Ultras serbi, la paura dei bambini allo stadio: “Papà perché non li arrestano?”

Pubblicato il 13 Ottobre 2010 19:39 | Ultimo aggiornamento: 13 Ottobre 2010 19:44

Perché non arrestano quello con la faccia coperta che tira i fumogeni?”: lo chiedeva ai genitori ieri sera Giovanni F., 11 anni, praticante di calcio da giardinetti e appassionato di figurine dei calciatori mentre osservava turbato il tifoso serbo Ivan Bogdanov abbarbicato sulle cancellate dello stadio.

La sua domanda è  la stessa che si sono posti ieri tanti adulti dopo la sospensione definitiva della partita Italia-Serbia al Ferraris. Il giorno dopo, resta più  delusione che paura tra gli oltre mille baby calciatori e tanti giovanissimi tifosi che ieri sera erano allo stadio Ferraris per una iniziativa della Federcalcio Liguria.

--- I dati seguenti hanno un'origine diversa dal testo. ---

(** [s'] is [s] but for the text and the generator behind it, and the
    text of [s] is the beginning of that of [s']. *)
Definition toppedUp (s s' : t) : Prop :=
  s' = setText (characters s') (generator s') s /\
  characters s `prefix_of` characters s' /\
  Generator.picks_nonempty weightedPick (generator s').

(** The five ways a call of the handler ends: nothing happens; a first
    press of the dakuten key is counted towards a handakuten; a base
    character opens a composition; a stroke is committed and the
    composition with its counter cleared; a plain stroke is committed. *)
Inductive Transition (s : t) (c : jsstring) : t -> Prop :=
| Ignored :
    Transition s c s
| Counted :
    JS.truthy (pendingBaseChar s) = true ->
    pendingDakutenType s = Some Handakuten ->
    pendingDakutenCount s = 0 ->
    Transition s c (setPendingCount 1 s)
| Opened (kind : DakutenType) :
    needsDakutenOf s (expectedOf s) = Some kind ->
    getBaseCharOf s (expectedOf s) = Some c ->
    Transition s c (setPendingCount 0 (setPending (Some c) (Some kind) s))
| Committed (stroke : FlickStroke) (chars : jsstring)
    (g : Generator.CharacterGenerator) :
    expected stroke = expectedOf s ->
    Transition s c
      (setText chars g
         (nextIndex (setPendingCount 0 (setPending None None (pushStroke stroke s)))))
| CommittedPlain (stroke : FlickStroke) (chars : jsstring)
    (g : Generator.CharacterGenerator) :
    needsDakutenOf s (expectedOf s) = None ->
    expected stroke = expectedOf s ->
    Transition s c
      (setText chars g (nextIndex (setPending None None (pushStroke stroke s)))).

(** A session with nothing typed and nothing pending, and the keyboard
    built over the configuration of the screen.  [render] assigns the log,
    the cursor and the keyboard but not the three pending fields: it
    leaves such a session when the screen object held no composition
    before, as on the first game. *)
Definition fresh (s : t) : Prop :=
  strokes s = [] /\ currentIndex s = 0 /\
  pendingBaseChar s = None /\ pendingDakutenType s = None /\
  pendingDakutenCount s = 0 /\
  exists kb, flickKeyboard s = Some kb /\ FlickKeyboard.config kb = config s.

(** The sessions the handler can lead to. *)
Inductive reachable : t -> Prop :=
| reachable_fresh (s : t) :
    fresh s -> reachable s
| reachable_step (fuel : nat) (s s' : t) (now : float) (c : jsstring)
    (d : FlickDirection) :
    reachable s -> handleFlickInput fuel s now c d = Some s' -> reachable s'.

(** The cursor has moved once per stroke; at most one press is counted;
    with nothing pending no kind and no press is kept; and what is
    pending is the base of the expected character, with the kind that
    character needs. *)
Definition wellFormed (s : t) : Prop :=
  currentIndex s = length (strokes s) /\
  pendingDakutenCount s <= 1 /\
  (pendingBaseChar s = None ->
   pendingDakutenType s = None /\ pendingDakutenCount s = 0) /\
  (forall b, pendingBaseChar s = Some b ->
   exists kind,
     pendingDakutenType s = Some kind /\
     needsDakutenOf s (expectedOf s) = Some kind /\
     getBaseCharOf s (expectedOf s) = Some b).

End WithRandom.
End GameScreen.

(** ** storage/localStorage.ts *)

Module Storage.

(** What [JSON.parse] makes of a stored text. *)
Inductive JsonValue :=
| JArray (records : list GameRecord)
| JOther.

(** The item kept under [STORAGE_KEY]: missing (or empty), or a text,
    stood for by what [JSON.parse] does with it ([None]: it throws).
    A list of records stands for the text [JSON.stringify] makes of it.
    It reads back as the same list when every number in it is finite and
    not negative zero; a number that is not finite is written as [null],
    and a record with a [null] where a number was is no [GameRecord].
    What is said below of which records are kept, how many and in which
    order does not depend on this; what is said of their fields does. *)
Inductive Item :=
| NoItem
| Text (parsed : option JsonValue).

(** [getAllRecords()] *)
Definition getAllRecords (item : Item) : JsonValue :=
  match item with
  | NoItem => JArray []
  | Text None => JArray []
  | Text (Some v) => v
  end.

(** [saveRecord(record)]; [writable] tells whether [setItem] goes
    through.  A value that is no array has no [push]: the call throws,
    is caught, and the item stays.  The list written is kept in the item
    as it is, see [Item]. *)
Definition saveRecord (writable : bool) (item : Item) (record : GameRecord)
  : Item :=
  match getAllRecords item with
  | JArray records =>
      let trimmed := JS.slice_last 100 (records ++ [record]) in
      if writable then Text (Some (JArray trimmed)) else item
  | JOther => item
  end.

(** A run of saves, each with its [writable] flag. *)
Definition saveAll (item : Item) (saves : list (GameRecord * bool)) : Item :=
  fold_left (fun it rw => saveRecord rw.2 it rw.1) saves item.

(** The records a store holds. *)
Definition stored (item : Item) : list GameRecord :=
  match getAllRecords item with
  | JArray records => records
  | JOther => []
  end.

End Storage.

(** ** More of engine/generator.ts: what a pick may be *)

Module Picks.
Section WithRandom.

Context {SeededRandom : Type}.
Variable weightedPick :
  SeededRandom -> list jsstring -> list float -> jsstring * SeededRandom.

(** Every pick made for the tables of [g] is one of its items, and every
    item is one UTF-16 code unit long, as the keys of the built-in weight
    tables are. *)
Definition picks_units
    (g : Generator.CharacterGenerator (SeededRandom := SeededRandom)) : Prop :=
  (forall r, (weightedPick r (Generator.characters g) (Generator.weights g)).1
             ∈ Generator.characters g) /\
  Forall (fun c => length c = 1) (Generator.characters g).

End WithRandom.
End Picks.

(** ** More of engine/flickKeyboard.ts: the two maps together *)

Module KeyboardState.

(** The two maps of the keyboard are in step over [layout]: a character
    has a key exactly when it has an index, and the index is the place
    of that key in the layout. *)
Definition inStep (layout : list FlickKey.t) (m : FlickKeyboard.KeyMap * FlickKeyboard.IndexMap) : Prop :=
  forall ch : jsstring,
    match m.1 !! ch, m.2 !! ch with
    | Some key, Some i => layout !! i = Some key
    | None, None => True
    | _, _ => False
    end.

(** The maps of a keyboard are in step over its own layout. *)
Definition wellBuilt (kb : FlickKeyboard.t) : Prop :=
  inStep (FlickKeyboard.getLayout kb)
         (FlickKeyboard.charToKey kb, FlickKeyboard.charToKeyIndex kb).

End KeyboardState.

(** ** More of screens/game.ts: what the screen shows *)

(** The key [highlightNextKey] marks: its [data-key-index], the direction
    written to [data-next-direction], and whether the class
    [dakuten-pending] is set. *)
Record Highlight := {
  hl_keyIndex : Z;
  hl_direction : FlickDirection;
  hl_dakutenPending : bool
}.

(** What a call of [highlightNextKey] leaves on the keys: the marks as
    they were, no mark, or the one key marked. *)
Inductive Marks :=
| Untouched
| Cleared
| Marked (h : Highlight).
(** * The RDP transport of libcsp (src/transport/csp_rdp.c)

    A shallow embedding of the reliable datagram protocol of the Cubesat
    Space Protocol library: packet headers, the retransmission and
    reassembly queues, the connection state machine, the timeout engine,
    the send path and the active open, followed by the properties
    established about them. *)

From Stdlib Require Import ZArith List Bool Lia Permutation.
Import ListNotations.
Open Scope Z_scope.

(** ** Machine integers and byte order *)

(** Values stored in a [uint16_t] / [uint32_t] object. *)
Definition u16 (x : Z) : Z := x mod 65536.
Definition u32 (x : Z) : Z := x mod 4294967296.

(** [htons] / [ntohs] on a little-endian host, the build
    ([_CSP_LITTLE_ENDIAN_]) that is embedded here: the two bytes of a
    16-bit value are exchanged. *)
Definition htons (x : Z) : Z := (x mod 256) * 256 + (x / 256) mod 256.
Definition ntohs (x : Z) : Z := htons x.

(** [ntohl] on a little-endian host. *)
Definition ntohl (x : Z) : Z :=
  (x mod 256) * 16777216 + ((x / 256) mod 256) * 65536
  + ((x / 65536) mod 256) * 256 + (x / 16777216) mod 256.

(** ** Packets *)

(** [rdp_header_t], bit-field variant ([CSP_RDP_COMP] off): four one-bit
    flags, the four reserved bits [res] that share their byte, and two
    16-bit numbers. *)
Record rdp_header_t := {
  syn : bool;
  ack : bool;
  eak : bool;
  rst : bool;
  res : Z;
  seq_nr : Z;
  ack_nr : Z
}.

(** The packed header is one flag byte and two 16-bit fields. *)
Definition sizeof_rdp_header_t : Z := 5.
(** * ScanningProbeLogic: settings store, scan history and acquisition
      state machine of qudi/logic/scanning_probe_logic.py

    The Python class [ScanningProbeLogic] is embedded as a record [Logic]
    holding the attributes of [self], and every slot of the class becomes a
    computation in a small state / trace / exception monad [M]:
    a computation receives the object, and yields the mutated object, the
    signals and log records it emitted (in order) and either the returned
    value or the Python exception that escaped.  A mutation that happened
    before an exception or an early [return] is kept, as in Python.

    Numbers: Python [int] is [Z]; Python [float] is modelled by the
    rationals [Q] with the numeric comparisons [Py.Qltb] and [Qeq_bool]
    (no rounding, no NaN; where a float is turned into an integer number of
    milliseconds the statements below fix that integer only up to the
    rounding, see [within_a_millisecond]); [np.inf] and [-np.inf], which occur
    only as loop seeds in [set_scan_frequency], live in [ExtQ]. *)

From Stdlib Require Import ZArith QArith Qround Qabs String List Lia Lqa.
From stdpp Require Import base option list gmap strings fin_maps.

Open Scope string_scope.
Open Scope Z_scope.

(** ** Python numerics *)

Module Py.
(** * GitOps MCP server: the query-and-classification layer

    A shallow embedding of the tool functions of [gitops_mcp/tools]
    ([flux.py], [cluster.py], [apps.py], [policy.py]): each tool reads
    objects from the cluster, classifies them and renders a markdown
    report.  The cluster is an explicit argument (the modules' global
    [dyn_client] / [core_v1]); a Python exception is a [Raise] result. *)

From Stdlib Require Import String Ascii List ZArith Lia Bool DecimalString.
From Stdlib Require Import Permutation Sorted.
Import ListNotations.
Open Scope string_scope.

(** * The embedding *)

(** ** Exceptions and the result monad *)

Inductive exn : Type :=
| KeyError (key : string)
| ValueError (msg : string)
| IndexError
| AttributeError (msg : string)
| TypeError (msg : string)
| ApiException (msg : string).

Inductive result (A : Type) : Type :=
| Ok (a : A)
| Raise (e : exn).
Arguments Ok {A} a.
Arguments Raise {A} e.

Definition bind {A B : Type} (m : result A) (f : A -> result B) : result B :=
  match m with
  | Ok a => f a
  | Raise e => Raise e
  end.

Notation "x <- m ;; k" := (bind m (fun x => k))
  (at level 61, m at next level, right associativity).

(** A [for] loop whose body may raise: the state reached so far is lost
    with the exception, as when nothing catches it inside the loop. *)
Fixpoint for_each {A S : Type} (body : S -> A -> result S) (items : list A)
  (st : S) : result S :=
  match items with
  | [] => Ok st
  | x :: rest => st' <- body st x ;; for_each body rest st'
  end.

(** [any(f(c) for c in l)]: stops at the first true element, raises as
    soon as an element raises. *)
Fixpoint py_any {A : Type} (f : A -> result bool) (l : list A) : result bool :=
  match l with
  | [] => Ok false
  | x :: rest => b <- f x ;; if b then Ok true else py_any f rest
  end.

(** ** Python string operations (on ASCII text; a byte above 127 has no case) *)

Module Py.

Definition is_lower (c : ascii) : bool :=
  let n := nat_of_ascii c in (97 <=? n)%nat && (n <=? 122)%nat.

Definition is_upper (c : ascii) : bool :=
  let n := nat_of_ascii c in (65 <=? n)%nat && (n <=? 90)%nat.

Definition is_digit (c : ascii) : bool :=
  let n := nat_of_ascii c in (48 <=? n)%nat && (n <=? 57)%nat.

Definition to_upper (c : ascii) : ascii :=
  if is_lower c then ascii_of_nat (nat_of_ascii c - 32) else c.

Definition to_lower (c : ascii) : ascii :=
  if is_upper c then ascii_of_nat (nat_of_ascii c + 32) else c.

(** [s.lower()] *)
Fixpoint lower (s : string) : string :=
  match s with
  | EmptyString => EmptyString
  | String c s' => String (to_lower c) (lower s')
  end.

(** [s.title()]: a cased character is upper-cased when the character
    before it is not cased, and lower-cased when it is. *)
Fixpoint title_from (prev_cased : bool) (s : string) : string :=
  match s with
  | EmptyString => EmptyString
  | String c s' =>
      if is_lower c then
        String (if prev_cased then c else to_upper c) (title_from true s')
      else if is_upper c then
        String (if prev_cased then to_lower c else c) (title_from true s')
      else String c (title_from false s')
  end.

Definition title (s : string) : string := title_from false s.

(** [s.replace(c, empty)] for a one-character [c] *)
Fixpoint remove_char (c : ascii) (s : string) : string :=
  match s with
  | EmptyString => EmptyString
  | String d s' =>
      if Ascii.eqb d c then remove_char c s' else String d (remove_char c s')
  end.

(** [sub in s] *)
Fixpoint contains (sub s : string) : bool :=
  prefix sub s ||
  match s with
  | EmptyString => false
  | String _ s' => contains sub s'
  end.

(** [s[:n]] for a literal [n >= 0] *)
Fixpoint slice_to (n : nat) (s : string) : string :=
  match n, s with
  | S n', String c s' => String c (slice_to n' s')
  | _, _ => EmptyString
  end.

(** Truth value of a string, and of an optional string ([None] is false). *)
Definition truthy (s : string) : bool := negb (s =? EmptyString).

Definition truthy_opt (o : option string) : bool :=
  match o with
  | Some s => truthy s
  | None => false
  end.

(** [str(x)] as an f-string prints it *)
Definition str_of_bool (b : bool) : string := if b then "True" else "False".

Definition str_of_Z (z : Z) : string := NilZero.string_of_int (Z.to_int z).

Definition str_of_nat (n : nat) : string := str_of_Z (Z.of_nat n).

Definition str_of_opt (o : option string) : string :=
  match o with
  | Some s => s
  | None => "None"
  end.

(** [o == s] and [o != s] for an attribute [o] that may be [None] *)
Definition opt_eqb (o : option string) (s : string) : bool :=
  match o with
  | Some t => t =? s
  | None => false
  end.

(** [d.get(key, default)] on a field that may be absent *)
Definition get {A : Type} (field : option A) (default : A) : A :=
  match field with
  | Some a => a
  | None => default
  end.

(** [d[key]] on a plain mapping: [KeyError] when the key is absent *)
Definition getitem {A : Type} (key : string) (field : option A) : result A :=
  match field with
  | Some a => Ok a
  | None => Raise (KeyError key)
  end.

(** White space as [int] skips it around the number: tab, line feed,
    vertical tab, form feed, return and space. *)
Definition is_space (c : ascii) : bool :=
  let n := nat_of_ascii c in
  ((9 <=? n)%nat && (n <=? 13)%nat) || (n =? 32)%nat.

Fixpoint lstrip (s : string) : string :=
  match s with
  | String c s' => if is_space c then lstrip s' else s
  | EmptyString => EmptyString
  end.

Fixpoint rstrip (s : string) : string :=
  match s with
  | EmptyString => EmptyString
  | String c s' =>
      match rstrip s' with
      | EmptyString => if is_space c then EmptyString else String c EmptyString
      | t => String c t
      end
  end.

Definition strip (s : string) : string := rstrip (lstrip s).

Definition digit_val (c : ascii) : Z := Z.of_nat (nat_of_ascii c - 48).

Fixpoint parse_digits (s : string) (acc : Z) (after_digit : bool) (count : nat)
  : option (Z * nat) :=
  match s with
  | EmptyString => if after_digit then Some (acc, count) else None
  | String c s' =>
      if is_digit c then parse_digits s' (10 * acc + digit_val c) true (S count)
      else if Ascii.eqb c "_" then
        if after_digit then parse_digits s' acc false count else None
      else None
  end.

Definition max_str_digits : nat := 4300.

(** [repr(s)]: single quotes unless the string has a single quote and no
    double quote; the quote and the backslash are escaped, tab, newline and
    return are written [\t], [\n], [\r], another control byte as [\xNN];
    a byte above 127 is taken as part of a printable character. *)
Definition hex_digit (n : nat) : ascii :=
  if (n <? 10)%nat then ascii_of_nat (48 + n) else ascii_of_nat (87 + n).

Definition has_char (c : ascii) (s : string) : bool :=
  contains (String c EmptyString) s.

Definition repr_char (quote c : ascii) : string :=
  let n := nat_of_ascii c in
  if Ascii.eqb c quote || Ascii.eqb c "\" then String "\" (String c EmptyString)
  else if (n =? 9)%nat then "\t"
  else if (n =? 10)%nat then "\n"
  else if (n =? 13)%nat then "\r"
  else if (n <? 32)%nat || (n =? 127)%nat then
    "\x" ++ String (hex_digit (n / 16)) (String (hex_digit (n mod 16)) EmptyString)
  else String c EmptyString.

Fixpoint repr_body (quote : ascii) (s : string) : string :=
  match s with
  | EmptyString => EmptyString
  | String c s' => repr_char quote c ++ repr_body quote s'
  end.

Definition repr (s : string) : string :=
  let dquote : ascii := ascii_of_nat 34 in
  let quote : ascii :=
    if has_char "'" s && negb (has_char dquote s) then dquote else "'"%char in
  String quote (repr_body quote s ++ String quote EmptyString).

(** [int(s)]: surrounding white space, an optional sign, decimal digits
    with single underscores between them; more than 4300 digits are
    refused (the interpreter's default limit). *)
Definition int (s : string) : result Z :=
  let bad := Raise (ValueError
    ("invalid literal for int() with base 10: " ++ repr s)) in
  let body sign t :=
    match parse_digits t 0 false 0 with
    | Some (z, count) =>
        if (max_str_digits <? count)%nat then
          Raise (ValueError
            ("Exceeds the limit (4300 digits) for integer string conversion: "
             ++ "value has " ++ str_of_nat count
             ++ " digits; use sys.set_int_max_str_digits() to increase the limit"))
        else Ok (sign * z)%Z
    | None => bad
    end in
  match strip s with
  | String "-" t => body (-1)%Z t
  | String "+" t => body 1%Z t
  | t => body 1%Z t
  end.

(** [str(e)] *)
Definition str_of_exn (e : exn) : string :=
  match e with
  | KeyError k => repr k
  | ValueError m => m
  | IndexError => "list index out of range"
  | AttributeError m => m
  | TypeError m => m
  | ApiException m => m
  end.

End Py.


(** Line feed, and [sep.join(rows)] *)
Definition nl : string := String (ascii_of_nat 10) EmptyString.

Definition join (sep : string) (rows : list string) : string :=
  String.concat sep rows.

Definition is_empty {A : Type} (l : list A) : bool :=
  match l with
  | [] => true
  | _ :: _ => false
  end.

(** ** The objects the tools read

    A field read with [.get(key, default)], or that the server may leave
    out, is an [option]; the fields are those the tools read, at the types
    of the Kubernetes schemas of the kinds queried. *)

Record Condition : Type := {
  c_type : option string;
  c_status : option string;
  c_reason : option string;
  c_message : option string;
  c_lastTransitionTime : option string
}.

Record ObjectMeta : Type := {
  m_name : string;
  m_namespace : option string;
  m_labels : option (list (string * string))
}.

(** [spec.sourceRef], [status.nodeRef], an entry of a policy report's
    [resources]: a reference by kind and name. *)
Record ObjectRef : Type := {
  ref_kind : option string;
  ref_name : option string
}.

Record GitRef : Type := { branch : option string }.

Record ChartSpec : Type := { chart_name : option string }.

Record ChartTemplate : Type := { chart_spec : option ChartSpec }.

(** An entry of a Gatekeeper constraint's [status.violations] *)
Record Violation : Type := {
  v_kind : option string;
  v_name : option string;
  v_namespace : option string;
  v_message : option string
}.

Record Spec : Type := {
  suspend : option bool;
  sourceRef : option ObjectRef;
  path : option string;
  interval : option string;
  url : option string;
  ref : option GitRef;
  chart : option ChartTemplate;
  enforcementAction : option string
}.

Record Status : Type := {
  conditions : option (list Condition);
  phase : option string;
  infrastructureReady : option bool;
  controlPlaneReady : option bool;
  nodeRef : option ObjectRef;
  totalViolations : option Z;
  violations : option (list Violation)
}.

(** An entry of a policy report's [results] *)
Record ReportResult : Type := {
  rr_result : option string;
  rr_policy : option string;
  rr_resources : option (list ObjectRef);
  rr_message : option string
}.

Record Resource : Type := {
  metadata : ObjectMeta;
  spec : option Spec;
  status : option Status;
  results : option (list ReportResult)
}.

(** The empty mapping [{}] at each of these types *)
Definition no_spec : Spec :=
  {| suspend := None; sourceRef := None; path := None; interval := None;
     url := None; ref := None; chart := None; enforcementAction := None |}.

Definition no_status : Status :=
  {| conditions := None; phase := None; infrastructureReady := None;
     controlPlaneReady := None; nodeRef := None; totalViolations := None;
     violations := None |}.

Definition no_ref : ObjectRef := {| ref_kind := None; ref_name := None |}.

”Doveva essere una festa – dice il presidente dell’associazione, settore giovanile e scuola, Massimo Blondett – Avevamo distribuito mille biglietti a fronte di 2.400 richieste, facendo i salti mortali per accontentare tutte le società sportive. Le squadre giovanili hanno mobilitato 100 delegati e 15 volontari la Federcalcio, 14 ragazzini sono anche entrati in campo con i calciatori delle due nazionali. Tutto con l’idea di assistere a una bella partita”.

Qualcuno allo stadio se l’è vista proprio brutta. Erano quelli della tribuna superiore, proprio a fianco degli esagitati serbi: ”Al lancio dei primi fumogeni mio figlio è impallidito, diceva che voleva andare via – racconta Marco T. allo stadio insieme al figlio Marcello, 12 anni -. Poi quando i serbi hanno iniziato a demolire la barriera di plexiglass trasparente che ci separava, si sentivano i colpi delle mazzate come fossero cannonate. A quel punto abbiamo temuto che venissero dalla nostra parte e scoppiasse una rissa e ci siamo ammassati verso l’uscita. Ci sono stati alcuni minuti di sospensione nei quali nessuno sapeva che fare. Mio figlio, bianco come un cencio, mi ha detto: allo stadio non vengo mai più, preferisco giocare a calcio che vederlo. La paura era anche di uscire e trovare fuori disordini ancora peggiori”.

Un altro ragazzo era nei distinti: ”Eravamo più in alto e perciò l’impatto è stato diverso – commmenta Riccardo, 14 anni della squadra giovanile Internazionale di San Desiderio – comunque è stato un pessimo spettacolo che non ha niente a che vedere con lo sport”. Già durante gli sconti, molti hanno mandato sms a familiari ed amici.

”La nostra associazione ha ricevuto decine di sms dallo stadio – dice Marco Barnieri, presidente di Genoa Club for Children, un’associazione che accompagna ogni domenica allo stadio centinaia di ragazzi genoani -: esprimevano tanta rabbia ma soprattutto incredulità. La partita della nazionale dovrebbe essere un evento per le famiglie, al di là del colore della squadra locale e con quello spirito erano andati allo stadio”.

Il tam tam è corso anche grazie alle dirette televisive e la paura si è propagata: ”Siamo stati sommersi dalle telefonate dei familiari a casa che vedendo le immagini in tv pensavano che tutto lo stadio fosse ridotto in quelle condizioni – racconta un giornalista genovese, Luigi Pastore, che ieri accompagnava cinquanta bambini della squadra di calcio del quartiere di San Fruttuoso – Per fortuna eravamo nei distinti, dalla parte opposta ai serbi”.Anna B., 9 anni, oggi ha chiesto a sua mamma: ”Ma com’e’ finita la partita? Non doveva vincere l’Italia tre a zero?”. Per ora anche al suo quesito non c’e’ una risposta.